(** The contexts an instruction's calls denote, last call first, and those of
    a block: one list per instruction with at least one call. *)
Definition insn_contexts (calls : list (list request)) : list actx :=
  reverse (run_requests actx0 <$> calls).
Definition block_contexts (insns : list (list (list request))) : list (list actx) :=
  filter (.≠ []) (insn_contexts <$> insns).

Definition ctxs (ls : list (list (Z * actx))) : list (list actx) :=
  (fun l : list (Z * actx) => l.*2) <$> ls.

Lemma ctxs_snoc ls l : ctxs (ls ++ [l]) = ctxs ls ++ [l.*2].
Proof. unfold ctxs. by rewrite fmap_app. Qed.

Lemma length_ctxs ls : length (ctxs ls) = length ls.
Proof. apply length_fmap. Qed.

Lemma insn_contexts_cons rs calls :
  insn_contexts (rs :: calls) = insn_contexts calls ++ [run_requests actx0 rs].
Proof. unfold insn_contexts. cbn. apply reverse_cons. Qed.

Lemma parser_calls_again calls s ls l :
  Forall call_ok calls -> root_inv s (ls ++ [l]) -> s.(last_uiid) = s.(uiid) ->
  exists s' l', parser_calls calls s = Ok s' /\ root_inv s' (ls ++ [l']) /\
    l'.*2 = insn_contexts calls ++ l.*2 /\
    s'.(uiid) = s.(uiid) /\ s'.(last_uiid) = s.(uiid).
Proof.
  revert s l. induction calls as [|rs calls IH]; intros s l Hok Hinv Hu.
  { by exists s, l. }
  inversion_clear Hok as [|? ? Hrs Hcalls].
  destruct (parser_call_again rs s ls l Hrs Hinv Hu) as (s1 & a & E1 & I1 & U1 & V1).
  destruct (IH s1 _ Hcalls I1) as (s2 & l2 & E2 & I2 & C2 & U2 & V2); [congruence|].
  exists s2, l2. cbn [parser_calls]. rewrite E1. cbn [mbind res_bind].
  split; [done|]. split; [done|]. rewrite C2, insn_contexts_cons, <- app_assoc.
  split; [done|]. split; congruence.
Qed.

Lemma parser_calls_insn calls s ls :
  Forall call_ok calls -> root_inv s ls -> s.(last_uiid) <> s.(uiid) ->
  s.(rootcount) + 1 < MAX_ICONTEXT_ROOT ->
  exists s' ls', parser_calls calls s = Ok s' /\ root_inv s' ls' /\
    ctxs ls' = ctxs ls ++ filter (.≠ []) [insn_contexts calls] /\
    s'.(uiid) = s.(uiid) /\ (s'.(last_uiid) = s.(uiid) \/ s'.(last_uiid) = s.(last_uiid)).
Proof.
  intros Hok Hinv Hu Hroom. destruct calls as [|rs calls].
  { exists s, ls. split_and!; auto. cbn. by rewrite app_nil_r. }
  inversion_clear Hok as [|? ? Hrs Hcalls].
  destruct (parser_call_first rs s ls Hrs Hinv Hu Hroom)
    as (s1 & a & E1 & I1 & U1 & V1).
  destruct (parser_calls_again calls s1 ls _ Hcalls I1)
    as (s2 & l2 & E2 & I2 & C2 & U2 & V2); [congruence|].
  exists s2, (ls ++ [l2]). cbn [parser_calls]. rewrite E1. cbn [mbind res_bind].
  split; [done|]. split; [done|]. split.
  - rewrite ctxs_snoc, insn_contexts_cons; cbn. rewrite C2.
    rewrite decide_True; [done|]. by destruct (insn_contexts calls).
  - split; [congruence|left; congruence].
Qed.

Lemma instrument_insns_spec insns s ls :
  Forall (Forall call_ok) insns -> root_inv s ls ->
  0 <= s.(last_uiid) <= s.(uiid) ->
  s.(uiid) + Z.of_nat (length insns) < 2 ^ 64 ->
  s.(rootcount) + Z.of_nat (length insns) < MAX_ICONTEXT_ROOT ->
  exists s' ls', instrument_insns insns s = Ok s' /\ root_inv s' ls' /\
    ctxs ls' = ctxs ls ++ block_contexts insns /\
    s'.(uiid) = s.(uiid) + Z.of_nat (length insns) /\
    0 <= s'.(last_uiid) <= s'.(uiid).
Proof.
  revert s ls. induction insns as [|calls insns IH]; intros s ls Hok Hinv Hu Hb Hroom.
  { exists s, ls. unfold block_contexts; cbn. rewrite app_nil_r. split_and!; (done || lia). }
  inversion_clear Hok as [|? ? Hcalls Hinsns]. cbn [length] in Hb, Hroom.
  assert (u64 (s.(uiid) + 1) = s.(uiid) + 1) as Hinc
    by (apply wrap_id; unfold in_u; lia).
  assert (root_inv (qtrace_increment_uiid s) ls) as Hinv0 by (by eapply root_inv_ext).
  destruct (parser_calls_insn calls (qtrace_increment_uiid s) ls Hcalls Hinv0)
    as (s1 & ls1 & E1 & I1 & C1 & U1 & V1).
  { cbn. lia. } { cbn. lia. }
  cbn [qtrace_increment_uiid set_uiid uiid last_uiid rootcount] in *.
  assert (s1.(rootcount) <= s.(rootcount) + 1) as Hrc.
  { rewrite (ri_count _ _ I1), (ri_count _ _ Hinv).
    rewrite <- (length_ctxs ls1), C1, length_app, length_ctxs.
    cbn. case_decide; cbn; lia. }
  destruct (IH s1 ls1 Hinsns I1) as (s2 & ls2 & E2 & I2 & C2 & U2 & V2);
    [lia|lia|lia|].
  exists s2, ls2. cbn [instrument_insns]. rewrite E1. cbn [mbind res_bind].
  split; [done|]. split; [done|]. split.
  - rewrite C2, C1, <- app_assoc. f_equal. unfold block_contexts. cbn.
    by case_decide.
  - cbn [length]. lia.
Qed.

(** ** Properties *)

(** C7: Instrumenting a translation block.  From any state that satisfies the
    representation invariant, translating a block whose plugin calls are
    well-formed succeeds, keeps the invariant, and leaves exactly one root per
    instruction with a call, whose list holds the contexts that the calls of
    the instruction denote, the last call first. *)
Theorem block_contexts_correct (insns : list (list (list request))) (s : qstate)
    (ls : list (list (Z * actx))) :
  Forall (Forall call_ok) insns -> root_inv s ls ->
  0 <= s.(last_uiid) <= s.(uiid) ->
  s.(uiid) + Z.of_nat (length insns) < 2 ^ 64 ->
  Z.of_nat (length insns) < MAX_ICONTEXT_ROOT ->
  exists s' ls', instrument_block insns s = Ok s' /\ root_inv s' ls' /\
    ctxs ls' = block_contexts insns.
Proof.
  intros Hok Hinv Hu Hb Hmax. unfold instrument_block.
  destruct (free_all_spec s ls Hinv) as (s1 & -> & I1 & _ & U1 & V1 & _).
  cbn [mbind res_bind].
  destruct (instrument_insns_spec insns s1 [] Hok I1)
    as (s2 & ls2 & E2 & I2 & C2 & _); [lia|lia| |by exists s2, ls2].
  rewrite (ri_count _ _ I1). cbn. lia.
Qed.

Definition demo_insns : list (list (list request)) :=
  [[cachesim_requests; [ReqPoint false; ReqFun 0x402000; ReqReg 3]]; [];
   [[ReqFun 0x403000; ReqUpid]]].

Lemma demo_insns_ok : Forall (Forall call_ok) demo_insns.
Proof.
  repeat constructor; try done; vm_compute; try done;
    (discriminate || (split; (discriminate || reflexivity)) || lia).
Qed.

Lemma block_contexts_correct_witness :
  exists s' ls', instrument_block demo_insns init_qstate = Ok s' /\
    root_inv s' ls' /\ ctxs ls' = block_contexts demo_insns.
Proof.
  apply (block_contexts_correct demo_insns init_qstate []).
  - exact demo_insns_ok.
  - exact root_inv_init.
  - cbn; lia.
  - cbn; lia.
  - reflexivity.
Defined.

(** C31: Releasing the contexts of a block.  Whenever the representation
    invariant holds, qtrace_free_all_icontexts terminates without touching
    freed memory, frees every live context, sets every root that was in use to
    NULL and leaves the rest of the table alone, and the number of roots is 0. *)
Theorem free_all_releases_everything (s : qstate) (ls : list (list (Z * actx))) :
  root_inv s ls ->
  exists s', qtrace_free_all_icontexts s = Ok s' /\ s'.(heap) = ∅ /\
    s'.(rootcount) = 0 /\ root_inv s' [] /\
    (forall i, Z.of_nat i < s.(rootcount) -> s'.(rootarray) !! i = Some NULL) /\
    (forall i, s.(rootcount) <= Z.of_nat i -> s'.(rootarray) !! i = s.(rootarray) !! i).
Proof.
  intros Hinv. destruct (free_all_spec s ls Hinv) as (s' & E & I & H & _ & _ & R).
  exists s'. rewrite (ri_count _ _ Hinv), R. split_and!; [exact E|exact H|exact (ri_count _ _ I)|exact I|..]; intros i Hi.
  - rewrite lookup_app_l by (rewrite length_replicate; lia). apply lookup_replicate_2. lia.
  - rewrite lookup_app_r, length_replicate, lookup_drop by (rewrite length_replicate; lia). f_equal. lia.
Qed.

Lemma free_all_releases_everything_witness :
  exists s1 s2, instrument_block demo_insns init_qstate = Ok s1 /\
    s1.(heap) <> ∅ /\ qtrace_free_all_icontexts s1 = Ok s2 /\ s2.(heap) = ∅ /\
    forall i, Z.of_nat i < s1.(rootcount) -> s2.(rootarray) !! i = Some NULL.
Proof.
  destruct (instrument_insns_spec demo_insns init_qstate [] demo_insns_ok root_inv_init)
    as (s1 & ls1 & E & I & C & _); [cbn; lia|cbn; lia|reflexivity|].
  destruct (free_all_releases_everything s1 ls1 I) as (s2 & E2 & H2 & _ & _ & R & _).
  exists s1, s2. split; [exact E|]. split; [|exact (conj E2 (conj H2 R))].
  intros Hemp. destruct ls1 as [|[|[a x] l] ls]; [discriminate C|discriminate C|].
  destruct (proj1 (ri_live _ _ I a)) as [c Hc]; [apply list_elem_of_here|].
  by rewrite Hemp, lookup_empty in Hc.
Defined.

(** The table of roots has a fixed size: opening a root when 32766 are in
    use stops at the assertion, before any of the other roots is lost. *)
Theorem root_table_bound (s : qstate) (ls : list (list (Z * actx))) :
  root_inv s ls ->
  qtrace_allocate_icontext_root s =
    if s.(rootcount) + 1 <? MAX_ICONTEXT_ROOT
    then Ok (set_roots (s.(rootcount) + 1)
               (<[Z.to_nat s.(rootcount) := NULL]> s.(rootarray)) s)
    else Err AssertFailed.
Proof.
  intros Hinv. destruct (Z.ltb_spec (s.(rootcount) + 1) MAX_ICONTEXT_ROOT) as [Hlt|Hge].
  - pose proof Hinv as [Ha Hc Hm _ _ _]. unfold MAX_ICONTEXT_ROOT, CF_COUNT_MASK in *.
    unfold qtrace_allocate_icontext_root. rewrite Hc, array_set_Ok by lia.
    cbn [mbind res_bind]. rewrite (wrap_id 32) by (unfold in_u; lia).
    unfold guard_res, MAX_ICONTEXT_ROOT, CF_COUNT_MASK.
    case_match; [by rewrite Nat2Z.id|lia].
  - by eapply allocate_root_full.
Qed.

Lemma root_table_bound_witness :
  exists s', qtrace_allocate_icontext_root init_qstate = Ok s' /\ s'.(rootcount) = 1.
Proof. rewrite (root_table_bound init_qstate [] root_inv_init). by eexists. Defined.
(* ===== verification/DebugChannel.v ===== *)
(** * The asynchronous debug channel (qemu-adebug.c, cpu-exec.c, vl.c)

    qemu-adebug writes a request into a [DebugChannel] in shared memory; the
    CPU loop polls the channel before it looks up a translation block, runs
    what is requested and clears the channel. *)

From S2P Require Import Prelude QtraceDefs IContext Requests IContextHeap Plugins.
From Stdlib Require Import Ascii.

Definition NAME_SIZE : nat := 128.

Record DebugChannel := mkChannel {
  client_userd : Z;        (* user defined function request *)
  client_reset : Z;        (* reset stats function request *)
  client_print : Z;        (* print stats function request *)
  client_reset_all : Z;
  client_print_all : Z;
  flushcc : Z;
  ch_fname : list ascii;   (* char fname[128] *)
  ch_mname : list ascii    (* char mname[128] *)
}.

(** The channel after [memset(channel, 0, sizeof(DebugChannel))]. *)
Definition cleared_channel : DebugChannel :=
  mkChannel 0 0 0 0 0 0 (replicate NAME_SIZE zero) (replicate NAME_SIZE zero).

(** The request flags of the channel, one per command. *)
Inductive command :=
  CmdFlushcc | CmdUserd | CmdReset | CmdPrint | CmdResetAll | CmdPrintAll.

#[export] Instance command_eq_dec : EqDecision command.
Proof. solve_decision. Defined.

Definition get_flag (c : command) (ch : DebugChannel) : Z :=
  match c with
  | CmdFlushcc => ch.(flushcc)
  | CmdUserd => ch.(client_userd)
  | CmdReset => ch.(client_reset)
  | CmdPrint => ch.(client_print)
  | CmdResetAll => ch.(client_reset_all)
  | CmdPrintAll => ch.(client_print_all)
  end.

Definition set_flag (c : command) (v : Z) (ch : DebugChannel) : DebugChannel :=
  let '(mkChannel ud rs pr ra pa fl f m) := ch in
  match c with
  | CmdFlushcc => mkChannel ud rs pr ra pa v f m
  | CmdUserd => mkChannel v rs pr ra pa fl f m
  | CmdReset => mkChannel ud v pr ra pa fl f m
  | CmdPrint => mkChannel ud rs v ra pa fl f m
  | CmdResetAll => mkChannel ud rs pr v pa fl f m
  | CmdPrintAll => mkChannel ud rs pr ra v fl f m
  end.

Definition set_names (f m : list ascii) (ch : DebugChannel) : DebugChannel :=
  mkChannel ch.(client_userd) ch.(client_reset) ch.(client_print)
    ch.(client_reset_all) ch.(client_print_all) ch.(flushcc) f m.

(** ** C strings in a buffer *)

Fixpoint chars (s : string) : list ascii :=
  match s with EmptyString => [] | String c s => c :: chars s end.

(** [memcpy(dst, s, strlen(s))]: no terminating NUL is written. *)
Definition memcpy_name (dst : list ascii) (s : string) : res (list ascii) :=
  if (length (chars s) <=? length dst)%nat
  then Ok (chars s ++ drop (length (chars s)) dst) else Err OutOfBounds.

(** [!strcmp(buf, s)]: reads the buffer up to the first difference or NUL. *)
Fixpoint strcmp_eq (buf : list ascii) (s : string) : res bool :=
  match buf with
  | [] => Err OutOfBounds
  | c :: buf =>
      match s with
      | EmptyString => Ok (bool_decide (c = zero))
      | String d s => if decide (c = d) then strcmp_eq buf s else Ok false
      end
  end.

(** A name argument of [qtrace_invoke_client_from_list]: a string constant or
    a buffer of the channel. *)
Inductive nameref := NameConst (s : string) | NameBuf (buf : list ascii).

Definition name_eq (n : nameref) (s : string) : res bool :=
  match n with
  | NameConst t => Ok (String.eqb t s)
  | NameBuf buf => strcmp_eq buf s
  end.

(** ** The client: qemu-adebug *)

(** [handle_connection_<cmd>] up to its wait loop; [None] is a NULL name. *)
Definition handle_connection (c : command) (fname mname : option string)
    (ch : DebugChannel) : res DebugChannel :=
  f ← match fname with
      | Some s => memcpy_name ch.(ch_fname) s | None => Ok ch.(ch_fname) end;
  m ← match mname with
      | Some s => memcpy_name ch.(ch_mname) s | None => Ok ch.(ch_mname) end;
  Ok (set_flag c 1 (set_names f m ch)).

What is needed ::
Report how many lines in the listing above contain the string "Hinsns", giving the number alone.

Solution for this problem ::
2